Graphene actually can be made to have a bandgap so this problem may only be a temporary one.

Here's a paper which discusses graphene's band gap: Direct observation of a widely tunable bandgap in bilayer graphene

Here's a free article discussing this: Tunable Graphene Bandgap Opens The Way To Nanoelectronics And Nanophotonics

In fact, here's an article about IBM doing research on this very topic: IBM opens bandgap for graphene

Note that the date of the article discussing graphine with a bandgap is after the date of the article linked in the slashdot summary discussing that graphine can't have a bandgap. Sounds like the authors of the articles need to talk to some more people and get their facts ironed out.

Ever hear of leakage?

[overshoot]

Yeah, the power consumption might be a bit high, but you only need to make the cache and cores run faster.

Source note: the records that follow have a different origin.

(** [scheduler], cut at [swtch]: [scheduler_from] is the loop over the table
    from entry [i], [n] entries before its end, up to the switch into the
    process it returns; [None] is the end of the pass. [scheduler_pass] starts
    a pass, [scheduler_back] goes on after process [p] has switched back. *)
Fixpoint scheduler_from (n i : nat) : KM (option nat) :=
  match n with
  | O => mret None
  | S n =>
      pr <- proc_at i ;;
      if negb (bool_decide (p_state pr = RUNNABLE)) then scheduler_from n (S i) else
      modify (set_k_cur (Some i)) ;;
      switchuvm (Some i) ;;
      modify (upd_proc i (set_p_state RUNNING)) ;;
      mret (Some i)
  end.
Definition scheduler_pass : KM (option nat) :=
  sti ;;
  acquire LkPtable ;;
  scheduler_from NPROC 0.
Definition scheduler_back (p : nat) : KM (option nat) :=
  switchkvm ;;
  modify (set_k_cur None) ;;
  scheduler_from (NPROC - S p) (S p).
Definition scheduler_end : KM unit := release LkPtable.
End sched.

(** ** Closed forms *)

(** The lock bookkeeping of this CPU is consistent: [ncli] counts the locks
    held, interrupts are off while there are any, and none is listed twice. *)
Definition cpu_ok (k : kernel) : Prop :=
  c_ncli (k_cpu k) = Z.of_nat (length (k_held k)) ∧
  (k_held k ≠ [] → c_intr (k_cpu k) = false) ∧
  NoDup (k_held k).

Definition pushed (c : cpu_t) : cpu_t :=
  mk_cpu_t (c_ncli c + 1) (if c_ncli c =? 0 then c_intr c else c_intena c) false
    (c_esp0 c) (c_cr3 c).
Definition popped (c : cpu_t) : cpu_t :=
  mk_cpu_t (c_ncli c - 1) (c_intena c) ((c_ncli c - 1 =? 0) && c_intena c)
    (c_esp0 c) (c_cr3 c).

Definition acquired (lk : lockid) (k : kernel) : kernel :=
  set_k_held (lk :: k_held k) (upd_cpu pushed k).
Definition released (lk : lockid) (k : kernel) : kernel :=
  upd_cpu popped (set_k_held (filter (.≠ lk) (k_held k)) k).

Section closed_forms.
Context {C : Type}.
Notation KM := (M kernel C).

Lemma pushcli_eq k : (pushcli : KM unit) k = Ret tt (upd_cpu pushed k).
Proof.
  unfold pushcli, cli, pushed, upd_cpu; mred. by destruct (c_ncli (k_cpu k) =? 0).
Qed.

Lemma popcli_eq k :
  c_intr (k_cpu k) = false → 0 < c_ncli (k_cpu k) →
  (popcli : KM unit) k = Ret tt (upd_cpu popped k).
Proof.
  intros Hi Hn. unfold popcli, sti, popped, upd_cpu. mred. rewrite Hi.
  destruct (Z.ltb_spec (c_ncli (k_cpu k) - 1) 0); [lia|].
  destruct (c_ncli (k_cpu k) - 1 =? 0), (c_intena (k_cpu k)) eqn:?; cbn;
    unfold set_k_cpu, set_c_ncli, set_c_intr; cbn; congruence.
Qed.

Lemma pushcli_popcli_eq {A} (f : kernel → A) k :
  0 <= c_ncli (k_cpu k) →
  (∀ c, f (set_k_cpu c k) = f k) →
  (pushcli ;; r <- gets f ;; popcli ;; mret r : KM A) k =
    Ret (f k) (upd_cpu popped (upd_cpu pushed k)).
Proof.
  intros Hn Hf. rewrite (bind_Ret_eq _ _ _ _ _ (pushcli_eq k)).
  unfold bindM, gets.
  rewrite popcli_eq; [|done|cbn; lia].
  unfold mret, M_ret. f_equal. unfold upd_cpu. apply Hf.
Qed.

Lemma cpu_ok_ncli k : cpu_ok k → 0 <= c_ncli (k_cpu k).
Proof. intros [-> _]. lia. Qed.

Lemma holding_eq lk k : cpu_ok k →
  (holding lk : KM bool) k =
    Ret (bool_decide (lk ∈ k_held k)) (upd_cpu popped (upd_cpu pushed k)).
Proof.
  intros Hok. apply (pushcli_popcli_eq (λ k, bool_decide (lk ∈ k_held k)));
    [by apply cpu_ok_ncli|done].
Qed.

(** Under a lock, a nested [pushcli]/[popcli] pair leaves no trace. *)
Lemma popped_pushed k :
  cpu_ok k → k_held k ≠ [] → upd_cpu popped (upd_cpu pushed k) = k.
Proof.
  intros (Hn & Hi & _) Hne. specialize (Hi Hne).
  destruct k as [? ? [n ie i e c] held]; cbn in *. subst i.
  unfold upd_cpu, popped, pushed; cbn. destruct held as [|x l]; [done|]. simpl in Hn.
  destruct (Z.eqb_spec n 0); [lia|]. destruct (Z.eqb_spec (n + 1 - 1) 0); [lia|]. cbn.
  by replace (n + 1 - 1) with n by lia.
Qed.

Lemma cpu_ok_acquired lk k : cpu_ok k → lk ∉ k_held k → cpu_ok (acquired lk k).
Proof.
  intros (Hn & Hi & Hnd) Hlk. destruct k as [? ? [n ie i e c] held]; cbn in *.
  split; [cbn; lia|]. split; [done|]. cbn. by constructor.
Qed.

Most of the freaking chip is cache. Have a look at the floorplan sometime.

Intel engineers sometimes joke that they're the biggest memory vendor that nobody heard of.

The fundamental problem with "doesn't turn off" is that leakage current (IDS(OFF)) is already a major component of chip dissipation, even when we use all sorts of tricks to reduce it. With graphene, that goes from "problem" to "useless." Except for analog, where the transistors don't turn off anyway.

somehow they failed to check google

[SergeyKurdakov]

because after I seen the statement on gap, I searched and immediately got an article - graphene not only can be equipped with gap, but tunable one. just make double layer graphene: http://spectrum.ieee.org/semiconductors/materials/graphene-makes-transistors-tunable

Ya well don't get too excited

[Sycraft-fu]

The other problems with graphene mentioned aside, you start to run in to speed of light issues with extremely high frequencies. At high frequencies the wavelength is so short, that it can't travel across a chip in a single cycle. That has some real design issues. For example at the full speed of light a 5GHz signal has a wavelength of 6cm. Ok, not a problem. A core in a CPU is smaller than that so the signal can travel anywhere in a single clock, even taking in to account that wire runs could be longer. However at 50GHz, well then you are only talking 6mm. That's a potential problem. Current chips are larger than that, never mind the wire runs. Maybe if cores are kept small and simple it is fine, but it is getting problematic. At 1THz you are talking only 300 micrometers wavelength.

So even if graphene becomes practical, speeds that high may never make it in to CPUs. That a transistor can operate at those speeds doesn't mean a whole CPU can.